REQUIRED WORK: In the records below, find the line that contains "free_block_queue : FreeKVCacheBlockQueue;" and the line that contains "pool_upd r (set_hash (Some key)).". Set down exactly those lines and every line between them, and nothing more.

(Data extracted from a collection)
++++++
(* ===== verification/BlockPool.v ===== *)
(** * The block pool

    [vllm/v1/core/block_pool.py]: the map from block keys to cached blocks
    ([BlockHashToBlockMap]) and the pool that allocates, shares, frees, caches and
    evicts blocks.  The block objects live in the store of the free queue
    ([FreeQueue.heap]); [self.blocks[i]] is the object [Blk i].

    The metrics collector, which samples at random and reads the clock, is
    represented by the sequence of calls it receives. *)

From S2P Require Import Prelude FreeQueue Request Hashing.
From Stdlib Require Import QArith.
Local Open Scope Z_scope.

(** ** The cache map *)

(** [KVCacheBlock | dict[int, KVCacheBlock]]; a dict keeps insertion order. *)
Inductive cache_entry :=
  | One (r : ref)
  | Many (d : list (Z * ref)).

(** [dict.get], [d[k] = v] and [dict.pop(k, None)] on an ordered dict. *)
Fixpoint dict_get (d : list (Z * ref)) (k : Z) : option ref :=
  match d with
  | [] => None
  | (k', r) :: d' => if k =? k' then Some r else dict_get d' k
  end.
Fixpoint dict_set (d : list (Z * ref)) (k : Z) (r : ref) : list (Z * ref) :=
  match d with
  | [] => [(k, r)]
  | (k', r') :: d' => if k =? k' then (k', r) :: d' else (k', r') :: dict_set d' k r
  end.
Fixpoint dict_del (d : list (Z * ref)) (k : Z) : list (Z * ref) :=
  match d with
  | [] => []
  | (k', r) :: d' => if k =? k' then d' else (k', r) :: dict_del d' k
  end.

(** [BlockHashToBlockMap._cache] *)
Abbreviation BlockHashToBlockMap := (gmap bytes cache_entry).

Definition get_one_block (c : BlockHashToBlockMap) (key : bytes) : res (option ref) :=
  match c !! key with
  | None => Ok None
  | Some (One r) => Ok (Some r)
  | Some (Many []) => Err StopIteration
  | Some (Many ((_, r) :: _)) => Ok (Some r)
  end.

(** [insert(key, block)]; [block_id_of] reads the [block_id] of a block. *)
Definition map_insert (block_id_of : ref -> Z) (key : bytes) (block : ref)
    (c : BlockHashToBlockMap) : BlockHashToBlockMap :=
  match c !! key with
  | None => <[key := One block]> c
  | Some (One r) => <[key := Many (dict_set [(block_id_of r, r)] (block_id_of block) block)]> c
  | Some (Many d) => <[key := Many (dict_set d (block_id_of block) block)]> c
  end.

Definition map_pop (block_id_of : ref -> Z) (key : bytes) (block_id : Z) (c : BlockHashToBlockMap)
    : option ref * BlockHashToBlockMap :=
  match c !! key with
  | None => (None, c)
  | Some (One r) =>
      if block_id_of r =? block_id then (Some r, delete key c) else (None, c)
  | Some (Many d) =>
      let d' := dict_del d block_id in
      (dict_get d block_id, match d' with [] => delete key c | _ => <[key := Many d']> c end)
  end.

(** [len(map)] *)
Definition map_len (c : BlockHashToBlockMap) : Z := Z.of_nat (size c).

(** ** Events and metrics *)

(** [MEDIUM_GPU], the [medium] of every event, is left implicit. *)
Inductive KVCacheEvent :=
  | BlockStored (block_hashes : list ExternalBlockHash) (parent_block_hash : option ExternalBlockHash)
      (token_ids : list Z) (block_size : Z) (lora_id : option Z) (lora_name : option string)
      (extra_keys : option (list (option (list py_key))))
  | BlockRemoved (block_hashes : list ExternalBlockHash)
  | AllBlocksCleared.

Inductive MetricsCall :=
  | on_block_allocated (block : ref)
  | on_block_accessed (block : ref)
  | on_block_evicted (block : ref)
  | metrics_reset.

(** ** The pool *)

Record BlockPool := mkPool {
  num_gpu_blocks : Z;
  enable_caching : bool;
  hash_block_size : Z;
  free_block_queue : FreeKVCacheBlockQueue;
  cached_block_hash_to_block : BlockHashToBlockMap;
  null_block : ref;
  enable_kv_cache_events : bool;
  kv_event_queue : list KVCacheEvent;
  metrics_collector : option (list MetricsCall)
}.

Definition set_queue (q : FreeKVCacheBlockQueue) (p : BlockPool) : BlockPool :=
  mkPool (num_gpu_blocks p) (enable_caching p) (hash_block_size p) q (cached_block_hash_to_block p)
    (null_block p) (enable_kv_cache_events p) (kv_event_queue p) (metrics_collector p).
Definition set_cache (f : BlockHashToBlockMap -> BlockHashToBlockMap) (p : BlockPool) : BlockPool :=
  mkPool (num_gpu_blocks p) (enable_caching p) (hash_block_size p) (free_block_queue p)
    (f (cached_block_hash_to_block p)) (null_block p) (enable_kv_cache_events p) (kv_event_queue p)
    (metrics_collector p).
Definition set_kv_events (f : list KVCacheEvent -> list KVCacheEvent) (p : BlockPool) : BlockPool :=
  mkPool (num_gpu_blocks p) (enable_caching p) (hash_block_size p) (free_block_queue p)
    (cached_block_hash_to_block p) (null_block p) (enable_kv_cache_events p) (f (kv_event_queue p))
    (metrics_collector p).
Definition set_metrics (m : option (list MetricsCall)) (p : BlockPool) : BlockPool :=
  mkPool (num_gpu_blocks p) (enable_caching p) (hash_block_size p) (free_block_queue p)
    (cached_block_hash_to_block p) (null_block p) (enable_kv_cache_events p) (kv_event_queue p) m.

Definition pheap (p : BlockPool) : gmap ref KVCacheBlock := heap (free_block_queue p).

Definition queue_op {A} (m : M FreeKVCacheBlockQueue A) : M BlockPool A :=
  zoom free_block_queue set_queue m.
Definition pool_load (r : ref) : M BlockPool KVCacheBlock := queue_op (load r).
Definition pool_upd (r : ref) (f : KVCacheBlock -> KVCacheBlock) : M BlockPool unit := queue_op (upd r f).

(** [if self.metrics_collector: self.metrics_collector.<call>(..)] *)
Definition notify (c : MetricsCall) : M BlockPool unit :=
  modify (fun p => match metrics_collector p with
                   | Some l => set_metrics (Some (l ++ [c])) p
                   | None => p
                   end).

(** The [block_hash] setter of [KVCacheBlock], and [reset_hash]. *)
Definition assign_block_hash (r : ref) (key : bytes) : M BlockPool unit :=
  b ← pool_load r ;
  py_assert (is_none (block_hash b)) ;;
  pool_upd r (set_hash (Some key)).
Definition reset_hash (r : ref) : M BlockPool unit := pool_upd r (set_hash None).

(** [block.block_id] *)
Definition block_id_in (p : BlockPool) (r : ref) : Z :=
  match pheap p !! r with Some b => block_id b | None => 0 end.

(** [self.blocks] *)
Definition pool_blocks (p : BlockPool) : list ref := block_refs (Z.to_nat (num_gpu_blocks p)).

Definition get_num_free_blocks (p : BlockPool) : Z := num_free_blocks (free_block_queue p).

(** [BlockPool.__init__] *)
Definition pool_init (num_gpu_blocks : Z) (enable_caching : bool) (hash_block_size : Z)
    (enable_kv_cache_events : bool) (metrics_collector : option (list MetricsCall)) : res BlockPool :=
  if negb (0 <? num_gpu_blocks) then Err AssertionError
  else
    let n := Z.to_nat num_gpu_blocks in
    let init := queue_init (block_refs n) ;;
                null ← popleft ;
                upd null (set_is_null true) ;;
                mret null in
    match init (mkQueue (new_heap n) 0) with
    | (Err e, _) => Err e
    | (Ok null, q) =>
        Ok (mkPool num_gpu_blocks enable_caching hash_block_size q ∅ null enable_kv_cache_events []
              metrics_collector)
    end.

(** [get_cached_block]: the first cached block of each group, or a miss. *)
Fixpoint get_cached_block (p : BlockPool) (block_hash : bytes) (kv_cache_group_ids : list Z)
    : res (option (list ref)) :=
  match kv_cache_group_ids with
  | [] => Ok (Some [])
  | group_id :: ids =>
      key ← make_block_hash_with_group_id block_hash group_id ;
      block ← get_one_block (cached_block_hash_to_block p) key ;
      match block with
      | None => Ok None
      | Some r => rest ← get_cached_block p block_hash ids ; Ok (option_map (cons r) rest)
      end
  end.

Section Pool.
(** [envs.VLLM_KV_EVENTS_USE_INT_BLOCK_HASHES] and the digest of [hashlib]. *)
Context (use_int : bool) (sha256 : bytes -> bytes).

(** [_maybe_evict_cached_block] *)
Definition maybe_evict_cached_block (r : ref) : M BlockPool bool :=
  notify (on_block_evicted r) ;;
  b ← pool_load r ;
  match block_hash b with
  | None => mret false
  | Some key =>
      popped ← gets (fun p => map_pop (block_id_in p) key (block_id b) (cached_block_hash_to_block p)) ;
      modify (set_cache (fun _ => popped.2)) ;;
      match popped.1 with
      | None => mret false
      | Some _ =>
          reset_hash r ;;
          ev ← gets enable_kv_cache_events ;
          when ev (modify (set_kv_events (fun l =>
            l ++ [BlockRemoved [maybe_convert_block_hash use_int (get_block_hash key)]]))) ;;
          mret true
      end
  end.

(** One block of the allocation loops of [get_new_blocks]. *)
Definition allocate_block (evict : bool) (r : ref) : M BlockPool unit :=
  when evict (maybe_evict_cached_block r ;; mret tt) ;;
  b ← pool_load r ;
  py_assert (ref_cnt b =? 0) ;;
  pool_upd r (set_ref_cnt (fun c => c + 1)) ;;
  notify (on_block_allocated r).

Definition get_new_blocks (num_blocks : Z) : M BlockPool (list ref) :=
  free ← gets get_num_free_blocks ;
  if free <? num_blocks then raise ValueError
  else
    ret ← queue_op (popleft_n num_blocks) ;
    caching ← gets enable_caching ;
    forM_ ret (allocate_block caching) ;;
    mret ret.

Definition touch (blocks : list ref) : M BlockPool unit :=
  forM_ blocks (fun r =>
    b ← pool_load r ;
    when ((ref_cnt b =? 0) && negb (is_null b)) (queue_op (queue_remove r)) ;;
    pool_upd r (set_ref_cnt (fun c => c + 1)) ;;
    notify (on_block_accessed r)).

(** The freed blocks whose count dropped to zero. *)
Definition releasable (p : BlockPool) (r : ref) : bool :=
  match pheap p !! r with
  | Some b => (ref_cnt b =? 0) && negb (is_null b)
  | None => false
  end.

Definition free_blocks (ordered_blocks : list ref) : M BlockPool unit :=
  forM_ ordered_blocks (fun r => pool_upd r (set_ref_cnt (fun c => c - 1))) ;;
  released ← gets (fun p => filter (fun r => releasable p r = true) ordered_blocks) ;
  queue_op (append_n released).

Definition evict_blocks (block_ids : list Z) : M BlockPool unit :=
  forM_ block_ids (fun id =>
    blocks ← gets pool_blocks ;
    py_assert (id <? zlen blocks) ;;
    r ← lift_res (py_get blocks id) ;
    maybe_evict_cached_block r ;;
    mret tt).

Definition reset_prefix_cache : M BlockPool bool :=
  used ← gets (fun p => num_gpu_blocks p - get_num_free_blocks p) ;
  if negb (used =? 1) then mret false
  else
    modify (set_cache (fun _ => ∅)) ;;
    blocks ← gets pool_blocks ;
    forM_ blocks reset_hash ;;
    modify (fun p => match metrics_collector p with
                     | Some l => set_metrics (Some (l ++ [metrics_reset])) p
                     | None => p
                     end) ;;
    ev ← gets enable_kv_cache_events ;
    when ev (modify (set_kv_events (fun l => l ++ [AllBlocksCleared]))) ;;
    mret true.

(** *** Caching full blocks *)

(** One block of the main loop of [cache_full_blocks]; the accumulator is
    [new_hashes], which is only filled when events are enabled. *)
Definition cache_block_step (new_block_hashes : list bytes) (kv_cache_group_id : Z)
    (new_hashes : list ExternalBlockHash) (ib : nat * ref) : M BlockPool (list ExternalBlockHash) :=
  b ← pool_load ib.2 ;
  if is_null b then mret new_hashes
  else
    py_assert (is_none (block_hash b)) ;;
    h ← lift_res (py_get new_block_hashes (Z.of_nat ib.1)) ;
    key ← lift_res (make_block_hash_with_group_id h kv_cache_group_id) ;
    assign_block_hash ib.2 key ;;
    modify (fun p => set_cache (map_insert (block_id_in p) key ib.2) p) ;;
    ev ← gets enable_kv_cache_events ;
    mret (if (ev : bool) then new_hashes ++ [maybe_convert_block_hash use_int h] else new_hashes).

(** One block of the extra-key loop of the event: [(extra_keys_list,
    curr_mm_idx)] and the request, whose digest memo the key generator fills. *)
Definition event_keys_step (blocks : list ref) (block_size : Z)
    (acc : list (option (list py_key)) * Z * Request) (i : Z)
    : M BlockPool (list (option (list py_key)) * Z * Request) :=
  let '(keys, curr_mm_idx, request) := acc in
  r ← lift_res (py_get blocks i) ;
  b ← pool_load r ;
  if is_null b then mret acc
  else
    match generate_block_hash_extra_keys sha256 (i * block_size) (i * block_size + block_size)
            curr_mm_idx request with
    | (Ok (k, idx), request') => mret (keys ++ [k], idx, request')
    | (Err e, _) => raise e
    end.

(** The event of [cache_full_blocks]. *)
Definition emit_block_stored (request : Request) (blocks : list ref) (block_hashes : list bytes)
    (new_hashes : list ExternalBlockHash) (num_cached_blocks num_full_blocks block_size : Z)
    : M BlockPool unit :=
  parent ← (if num_cached_blocks =? 0 then mret (@None ExternalBlockHash)
            else h ← lift_res (py_get block_hashes (num_cached_blocks - 1)) ;
                 mret (Some (maybe_convert_block_hash use_int h))) ;
  acc ← foldM (event_keys_step blocks block_size) (@nil (option (list py_key)), 0, request)
          (zrange num_cached_blocks num_full_blocks) ;
  let keys := acc.1.1 in
  modify (set_kv_events (fun l => l ++
    [BlockStored new_hashes parent
       (py_slice (all_token_ids request) (num_cached_blocks * block_size) (num_full_blocks * block_size))
       block_size (lora_int_id <$> lora_request request) (lora_name <$> lora_request request)
       (match keys with [] => None | _ => Some keys end)])).

(** [request.block_hashes] at the granularity of [block_size]. *)
Definition hashes_at (request : Request) (hash_block_size block_size : Z) : res (list bytes) :=
  if block_size =? hash_block_size then Ok (block_hashes request)
  else b ← bhl_init (block_hashes request) hash_block_size block_size ; bhl_iter b.

Definition cache_full_blocks (request : Request) (blocks : list ref)
    (num_cached_blocks num_full_blocks block_size kv_cache_group_id : Z) : M BlockPool unit :=
  if num_full_blocks <=? num_cached_blocks then mret tt
  else
    let new_full_blocks := py_slice blocks num_cached_blocks num_full_blocks in
    py_assert (num_full_blocks <=? zlen (block_hashes request)) ;;
    hbs ← gets hash_block_size ;
    hashes ← lift_res (hashes_at request hbs block_size) ;
    let new_block_hashes := py_slice_from hashes num_cached_blocks in
    new_hashes ← foldM (cache_block_step new_block_hashes kv_cache_group_id) []
                   (imap (fun i r => (i, r)) new_full_blocks) ;
    ev ← gets enable_kv_cache_events ;
    when ev (emit_block_stored request blocks hashes new_hashes num_cached_blocks num_full_blocks block_size).
End Pool.

(** [get_usage] *)
Definition get_usage (p : BlockPool) : Q :=
  let total_gpu_blocks := num_gpu_blocks p - 1 in
  if total_gpu_blocks =? 0 then 0%Q
  else (1 - inject_Z (get_num_free_blocks p) / inject_Z total_gpu_blocks)%Q.

(** [take_events] *)
Definition pool_take_events : M BlockPool (list KVCacheEvent) :=
  ev ← gets enable_kv_cache_events ;
  if negb ev then mret []
  else events ← gets kv_event_queue ; modify (set_kv_events (fun _ => [])) ;; mret events.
++++++
TASK OUTPUT:
  free_block_queue : FreeKVCacheBlockQueue;
  cached_block_hash_to_block : BlockHashToBlockMap;
  null_block : ref;
  enable_kv_cache_events : bool;
  kv_event_queue : list KVCacheEvent;
  metrics_collector : option (list MetricsCall)
}.

Definition set_queue (q : FreeKVCacheBlockQueue) (p : BlockPool) : BlockPool :=
  mkPool (num_gpu_blocks p) (enable_caching p) (hash_block_size p) q (cached_block_hash_to_block p)
    (null_block p) (enable_kv_cache_events p) (kv_event_queue p) (metrics_collector p).
Definition set_cache (f : BlockHashToBlockMap -> BlockHashToBlockMap) (p : BlockPool) : BlockPool :=
  mkPool (num_gpu_blocks p) (enable_caching p) (hash_block_size p) (free_block_queue p)
    (f (cached_block_hash_to_block p)) (null_block p) (enable_kv_cache_events p) (kv_event_queue p)
    (metrics_collector p).
Definition set_kv_events (f : list KVCacheEvent -> list KVCacheEvent) (p : BlockPool) : BlockPool :=
  mkPool (num_gpu_blocks p) (enable_caching p) (hash_block_size p) (free_block_queue p)
    (cached_block_hash_to_block p) (null_block p) (enable_kv_cache_events p) (f (kv_event_queue p))
    (metrics_collector p).
Definition set_metrics (m : option (list MetricsCall)) (p : BlockPool) : BlockPool :=
  mkPool (num_gpu_blocks p) (enable_caching p) (hash_block_size p) (free_block_queue p)
    (cached_block_hash_to_block p) (null_block p) (enable_kv_cache_events p) (kv_event_queue p) m.

Definition pheap (p : BlockPool) : gmap ref KVCacheBlock := heap (free_block_queue p).

Definition queue_op {A} (m : M FreeKVCacheBlockQueue A) : M BlockPool A :=
  zoom free_block_queue set_queue m.
Definition pool_load (r : ref) : M BlockPool KVCacheBlock := queue_op (load r).
Definition pool_upd (r : ref) (f : KVCacheBlock -> KVCacheBlock) : M BlockPool unit := queue_op (upd r f).

(** [if self.metrics_collector: self.metrics_collector.<call>(..)] *)
Definition notify (c : MetricsCall) : M BlockPool unit :=
  modify (fun p => match metrics_collector p with
                   | Some l => set_metrics (Some (l ++ [c])) p
                   | None => p
                   end).

(** The [block_hash] setter of [KVCacheBlock], and [reset_hash]. *)
Definition assign_block_hash (r : ref) (key : bytes) : M BlockPool unit :=
  b ← pool_load r ;
  py_assert (is_none (block_hash b)) ;;
  pool_upd r (set_hash (Some key)).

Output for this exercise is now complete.